Records from a data source:
----

Lemma differential_take base level rate a chain new :
  0 <= base -> 0 <= level < an_Level a -> an_Level a <= 6 ->
  0 <= rate < an_RatePerMille a -> an_RatePerMille a <= 1000 -> an_IsVirtual a = false ->
  differential base (an_Level a) (an_RatePerMille a) chain new ->
  let delta := an_RatePerMille a - rate in
  let amount := base * delta / 1000 in
  differential base level rate (a :: chain)
    ((if 0 <? amount then [mk_Allocation a base delta amount] else []) ++ new).
Proof.
  intros Hbase Hl Hl6 Hr Hr1 Hv [Hf Ha Hs Hc (top & Ht & Hor & Hsum)] delta amount.
  assert (Hdiv : 1000 * amount <= base * delta) by (apply Z.mul_div_le; lia).
  assert (Hpos : 0 <= amount) by (apply Z.div_pos; unfold delta; nia).
  assert (Htop : exists top, rate <= top <= 1000 /\
    (top = rate \/ exists x, x ∈ a :: chain /\ an_IsVirtual x = false /\ an_RatePerMille x = top) /\
    1000 * (amount + total new) <= base * (top - rate)).
  { exists top. split; [lia|split; [|unfold delta in *; nia]]. right.
    destruct Hor as [->|(x & Hx & Hvx & Hrx)]; [exists a|exists x];
      (split; [|done]); apply elem_of_cons; [by left|by right]. }
  destruct (0 <? amount) eqn:E; bool_to_prop; cbn [app].
  - split.
    + constructor; [|done]. by split; cbn; unfold delta in *; try lia.
    + constructor; [cbn; lia|]. eapply Forall_impl; [exact Ha|]. cbn. lia.
    + constructor; [done|]. eapply Forall_impl; [exact Ha|]. unfold above. cbn. lia.
    + cbn. by apply sublist_skip.
    + exact Htop.
  - split; try done.
    + eapply Forall_impl; [exact Ha|]. cbn. lia.
    + by apply sublist_cons.
    + destruct Htop as (t & ? & ? & ?). exists t. split; [done|split; [done|change (total ([] ++ new)) with (total new); lia]].
Qed.

Lemma calculate_loop_Ok base chain : forall level rate result out,
  0 <= base <= int64_max -> 0 <= level -> 0 <= rate <= 1000 ->
  calculate_loop base level rate chain result = Ok out ->
  exists new, out = result ++ new /\ differential base level rate chain new.
Proof.
  induction chain as [|a chain IH]; intros level rate result out Hb Hl Hr; cbn [calculate_loop].
  { intros [= <-]. exists []. rewrite app_nil_r. split; [done|].
    split; [constructor..|exists rate]. split; [lia|split; [by left|cbn; lia]]. }
  rewrite guard_Ok. intros [Hg Hrun]. bool_to_prop.
  destruct (_ || _) eqn:E in Hrun.
  { destruct (IH _ _ _ _ Hb Hl Hr Hrun) as (new & -> & Hd). exists new. split; [done|].
    by apply differential_skip. }
  bool_to_prop.
  assert (Hdelta : (an_RatePerMille a - rate)%i64 = an_RatePerMille a - rate)
    by (apply wrap64_small; unfold in_int64, int64_min, int64_max; lia).
  rewrite Hdelta, differential_exact in Hrun by lia.
  apply IH in Hrun as (new & -> & Hd); [|done|lia|lia].
  pose proof (differential_take base level rate a chain new) as Htake. cbv zeta in Htake.
  eexists. split; [|apply Htake; try done; lia].
  destruct (0 <? _); [by rewrite <- app_assoc|done].
Qed.

(** The level and the rate reached by the agents of a chain, from a level and a
    rate on: an agent takes over who is real and above both. *)
Definition takes_over (a : Ancestor) (x : Z * Z) : bool :=
  negb (an_IsVirtual a) && (x.1 <? an_Level a) && (x.2 <? an_RatePerMille a).

Definition reached_from (x : Z * Z) (chain : list Ancestor) : Z * Z :=
  foldl (fun x a => if takes_over a x then (an_Level a, an_RatePerMille a) else x) x chain.

Definition reached : list Ancestor -> Z * Z := reached_from (0, 0).

(** The allocation of [a] where [x] was reached before him. *)
Definition allocation (base : Z) (a : Ancestor) (x : Z * Z) : Allocation :=
  mk_Allocation a base (an_RatePerMille a - x.2) (base * (an_RatePerMille a - x.2) / 1000).

(** Who is paid, and how much: [a], standing behind [before] in the chain. *)
Definition earns (base : Z) (x : Z * Z) (before : list Ancestor) (a : Ancestor) (alloc : Allocation) : Prop :=
  takes_over a (reached_from x before) = true /\ alloc = allocation base a (reached_from x before) /\
  0 < al_AmountMinor alloc.

Lemma calculate_loop_exact base chain : forall level rate result out,
  0 <= base <= int64_max -> 0 <= rate <= 1000 ->
  calculate_loop base level rate chain result = Ok out ->
  exists new, out = result ++ new /\
    (forall alloc, alloc ∈ new <-> exists before a after, chain = before ++ a :: after /\ earns base (level, rate) before a alloc) /\
    1000 * total new <= base * ((reached_from (level, rate) chain).2 - rate) <= 1000 * total new + 999 * Z.of_nat (length chain).
Proof.
  induction chain as [|a chain IH]; intros level rate result out Hb Hr; cbn [calculate_loop].
  { intros [= <-]. exists []. rewrite app_nil_r. split; [done|]. split; [|cbn; lia].
    intros alloc. split; [by intros ?%elem_of_nil|]. by intros ([|y l] & z & after & Hnil & _). }
  rewrite guard_Ok. intros [Hg Hrun]. bool_to_prop.
  assert (Hcons : forall before a' alloc, earns base (level, rate) (a :: before) a' alloc =
    earns base (if takes_over a (level, rate) then (an_Level a, an_RatePerMille a) else (level, rate)) before a' alloc) by done.
  assert (Hsplit : forall (P : list Ancestor -> Ancestor -> Prop), (exists before a' after, a :: chain = before ++ a' :: after /\ P before a') <->
    P [] a \/ exists before a' after, chain = before ++ a' :: after /\ P (a :: before) a').
  { intros P. split.
    - intros ([|b before] & a' & after & [= -> ->] & HP); [by left|right]. by exists before, a', after.
    - intros [HP|(before & a' & after & -> & HP)]; [by exists [], a, chain|by exists (a :: before), a', after]. }
  destruct (_ || _) eqn:E in Hrun.
  - assert (Hno : takes_over a (level, rate) = false).
    { unfold takes_over. cbn. destruct (an_IsVirtual a); [done|]. cbn in E |- *.
      apply orb_true_iff in E as [E|E]; bool_to_prop; apply andb_false_iff; [left|right]; by apply Z.ltb_ge. }
    destruct (IH _ _ _ _ Hb Hr Hrun) as (new & -> & Hin & Hsum). exists new. split; [done|]. split.
    + intros alloc. rewrite Hin, (Hsplit (fun before a' => earns base (level, rate) before a' alloc)).
      setoid_rewrite Hcons. rewrite Hno. split; [by right|]. intros [[Ht _]|?]; [|done]. cbn in Ht. congruence.
    + unfold reached_from in *. cbn [foldl]. rewrite Hno. cbn [length]. lia.
  - apply orb_false_iff in E as [E E3]. apply orb_false_iff in E as [E1 E2]. apply Z.leb_gt in E2, E3.
    assert (Hyes : takes_over a (level, rate) = true).
    { unfold takes_over. cbn. rewrite E1. cbn. by rewrite (proj2 (Z.ltb_lt _ _) E2), (proj2 (Z.ltb_lt _ _) E3). }
    assert (Hdelta : (an_RatePerMille a - rate)%i64 = an_RatePerMille a - rate)
      by (apply wrap64_small; unfold in_int64, int64_min, int64_max; lia).
    rewrite Hdelta, differential_exact in Hrun by lia.
    set (amount := base * (an_RatePerMille a - rate) / 1000) in *.
    assert (Hamount : 0 <= amount /\ 1000 * amount <= base * (an_RatePerMille a - rate) <= 1000 * amount + 999).
    { unfold amount. pose proof (Z.div_mod (base * (an_RatePerMille a - rate)) 1000 ltac:(lia)).
      pose proof (Z.mod_pos_bound (base * (an_RatePerMille a - rate)) 1000 ltac:(lia)).
      split; [apply Z.div_pos; nia|lia]. }
    apply IH in Hrun as (new & -> & Hin & Hsum); [|done|lia].
    exists ((if 0 <? amount then [mk_Allocation a base (an_RatePerMille a - rate) amount] else []) ++ new).
    split; [destruct (0 <? amount); [by rewrite <- app_assoc|done]|]. split.
    + intros alloc. rewrite elem_of_app, Hin, (Hsplit (fun before a' => earns base (level, rate) before a' alloc)).
      setoid_rewrite Hcons. rewrite Hyes.
      enough (alloc ∈ (if 0 <? amount then [mk_Allocation a base (an_RatePerMille a - rate) amount] else []) <->
        earns base (level, rate) [] a alloc) as -> by done.
      unfold earns, allocation. cbn [reached_from foldl fst snd]. fold amount. rewrite Hyes. destruct (Z.ltb_spec 0 amount) as [Hpos|Hpos].
      * rewrite list_elem_of_singleton. split; [by intros ->|by intros (_ & -> & _)].
      * split; [by intros ?%elem_of_nil|]. intros (_ & -> & Hp). cbn in Hp. lia.
    + unfold reached_from in *. cbn [foldl]. rewrite Hyes. cbn [length].
      assert (Ht : total ((if 0 <? amount then [mk_Allocation a base (an_RatePerMille a - rate) amount] else []) ++ new) = amount + total new).
      { destruct (Z.ltb_spec 0 amount); [done|]. change (total ([] ++ new)) with (total new). lia. }
      rewrite Ht. lia.
Qed.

----

Quote the data above from the line containing "Hd). exists new. split; [done|]." to the line containing "pose proof (differential_take", inclusive, and stop.

  { destruct (IH _ _ _ _ Hb Hl Hr Hrun) as (new & -> & Hd). exists new. split; [done|].
    by apply differential_skip. }
  bool_to_prop.
  assert (Hdelta : (an_RatePerMille a - rate)%i64 = an_RatePerMille a - rate)
    by (apply wrap64_small; unfold in_int64, int64_min, int64_max; lia).
  rewrite Hdelta, differential_exact in Hrun by lia.
  apply IH in Hrun as (new & -> & Hd); [|done|lia|lia].
  pose proof (differential_take base level rate a chain new) as Htake. cbv zeta in Htake.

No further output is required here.